Another thing I changed in the file is I added a timestamp to our image name. This comes in handy when you’re building multiple versions and you need to maintain unique image names.
{
"builders": [{
"type": "azure-arm",
"client_id": "xxx",
"client_secret": "xxx",
"tenant_id": "72f988bf-86f1-41af-91ab-2d7cd011db47",
"subscription_id": "d19dddf3-9520-4226-a313-ae8ee08675e5",
"managed_image_resource_group_name": "image-rg",
"managed_image_name": "worker-{{timestamp}}",
"os_type": "Windows",
"image_publisher": "MicrosoftWindowsServer",
"image_offer": "WindowsServer",
"image_sku": "2016-Datacenter",
"communicator": "winrm",
"winrm_use_ssl": true,
"winrm_insecure": true,
"winrm_timeout": "5m",
"winrm_username": "packer",
"location": "westus2",
"vm_size": "Standard_DS2_v2"
}],
"provisioners": [
{
"type": "file",
"source": "worker.ps1",
"destination": "c:\\worker.ps1",
"direction": "upload"
},
{
"type": "powershell",
"inline": "c:\\worker.ps1"
}]
}This template will copy a file called worker.ps1 on our local system to the C-drive on our temporary system and execute that script. Please note that my target script also contains the sysprep logic that was previously executed in-line.
Adding variables to your template
Finally, you’ll probably also want to add variables to your template. This will allow you to re-use the same template and pass in updates or create different versions using variables.

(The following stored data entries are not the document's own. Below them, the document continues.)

(** The entry of one node changes. *)
Lemma level_update k ps0 ps next D ps' p u lk pu : level_inv k ps0 ps next D -> here ps0 u = Some pu -> pl_count pu = k -> shaped sys ps' ->
  (forall x t i, 0 <= i -> (x, t, i) <> (lk_remNode lk, baseNode.1, baseNode.2) -> found ps' x t i = found ps x t i) -> better (here ps (lk_remNode lk)) pu lk ->
  here ps' (lk_remNode lk) = Some p -> good (lk_remNode lk) p -> pl_count p = k + 1 -> pl_bw p = Z.min (pl_bw pu) (lk_bw lk) ->
  level_inv k ps0 ps' (if bool_decide (lk_remNode lk ∈ next) then next else next ++ [lk_remNode lk]) (fun x l => D x l \/ x = u /\ l = lk).
Proof.
  intros [H1 H2 H3 H4 H5 H6 H7 H8] Hu Hk Hs Hf Hb Hp Hg Hc Hw. set (rem := lk_remNode lk) in *. destruct base_index as (_ & _ & Hi & _).
  assert (forall v, v <> rem -> here ps' v = here ps v) as Ho by (intros v Hv; apply Hf; [done|congruence]). assert (here ps0 rem = None) as H0. { destruct (here ps0 rem) as [q|] eqn:E; [|done]. apply H4 in E as [E Hq]. rewrite E in Hb. cbn [better] in Hb. lia. }
  split.
  - done.
  - intros x t i Hi' Hne. rewrite Hf; [by apply H2|done|]. intros [= _ -> ->]. by apply Hne; destruct baseNode.
  - intros v q. destruct (decide (v = rem)) as [->|Hv]; [rewrite Hp; intros [= <-]; split; [done|lia]|]. rewrite Ho by done. apply H3.
  - intros v q Hq. destruct (decide (v = rem)) as [->|Hv]; [by rewrite H0 in Hq|]. rewrite Ho by done. by apply H4.
  - intros v q. destruct (decide (v = rem)) as [->|Hv]; [rewrite Hp; intros [= <-]; by right|]. rewrite Ho by done. apply H5.
  - intros v. assert (v ∈ (if bool_decide (rem ∈ next) then next else next ++ [rem]) <-> v ∈ next \/ v = rem) as -> by (case_bool_decide; set_solver). destruct (decide (v = rem)) as [->|Hv]; [split; [intros _; by exists p|by right]|]. rewrite Ho, H6 by done. naive_solver.
  - case_bool_decide as Hin; [done|]. apply NoDup_app. split; [done|]. split; [intros x Hx ->%list_elem_of_singleton; done|apply NoDup_singleton].
  - intros x l px [HD|[-> ->]] Hx Hno.
    + destruct (H8 x l px HD Hx Hno) as (q & Hq & Hqw). destruct (decide (lk_remNode l = rem)) as [E|Hv]; [|rewrite Ho by done; by exists q]. rewrite E in *. exists p. split; [done|]. intros _. rewrite Hq in Hb. cbn [better] in Hb.
      destruct Hb as [Hb1 Hb2]. destruct (H3 _ _ Hq) as [_ Hq2]. rewrite Hw. specialize (Hqw ltac:(lia)). lia.
    + rewrite Hu in Hx. injection Hx as <-. exists p. split; [done|]. lia.
Qed.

Let’s update our template to also allow for variables. We’ll add in 3 variables and reference those in the template.
{
"variables": {
"file1-download-url": "",
"file2-download-url": "",
"functionality": ""
},
"builders": [{
"type": "azure-arm",
"client_id": "xxx",
"client_secret": "xxx",
"tenant_id": "72f988bf-86f1-41af-91ab-2d7cd011db47",
"subscription_id": "d19dddf3-9520-4226-a313-ae8ee08675e5",
"managed_image_resource_group_name": "image-rg",
"managed_image_name": "{{user `functionality`}}-{{timestamp}}",
"os_type": "Windows",
"image_publisher": "MicrosoftWindowsServer",
"image_offer": "WindowsServer",
"image_sku": "2016-Datacenter",
"communicator": "winrm",
"winrm_use_ssl": true,
"winrm_insecure": true,
"winrm_timeout": "5m",
"winrm_username": "packer",
"location": "westus2",
"vm_size": "Standard_DS4_v2"
}],
"provisioners": [
{
"type": "file",
"source": "setup.ps1",
"destination": "c:\\setup.ps1",
"direction": "upload"
},
{
"type": "powershell",
"inline": "c:\\setup.ps1 -file1 '{{user `file1-download-url`}}' -file2 '{{user `file2-download-url`}}' -functionality '{{user `functionality`}}' "
}]
}And next to that, we can create a variables file:
{
"file1-download-url": "https://nfnstacc1.blob.core.windows.net/demo/blob.txt",
"file2-download-url": "https://nfnstacc1.blob.core.windows.net/demo/blob2.txt",
"functionality": "web-server"
}In order to deploy this using Packer, the following command will do the job:
packer build -var-file packer.vars.json packer.jsonConclusion
I had a blast playing around with Packer. It’s been on my ‘I want to play around with this’-list for a couple of months, and I never got around to it. Now that I’ve used it once, it showed me how easy it is to create custom images. I’ve spent to many hours logging into Windows boxes, and doing a mistake in the Sysprep configuration. Packer takes that burden away.
Now, there is an Azure service called the Image Builder. It would also run Packer under the cover, but I have no clue how that runs. Maybe that’s a topic for future exploration.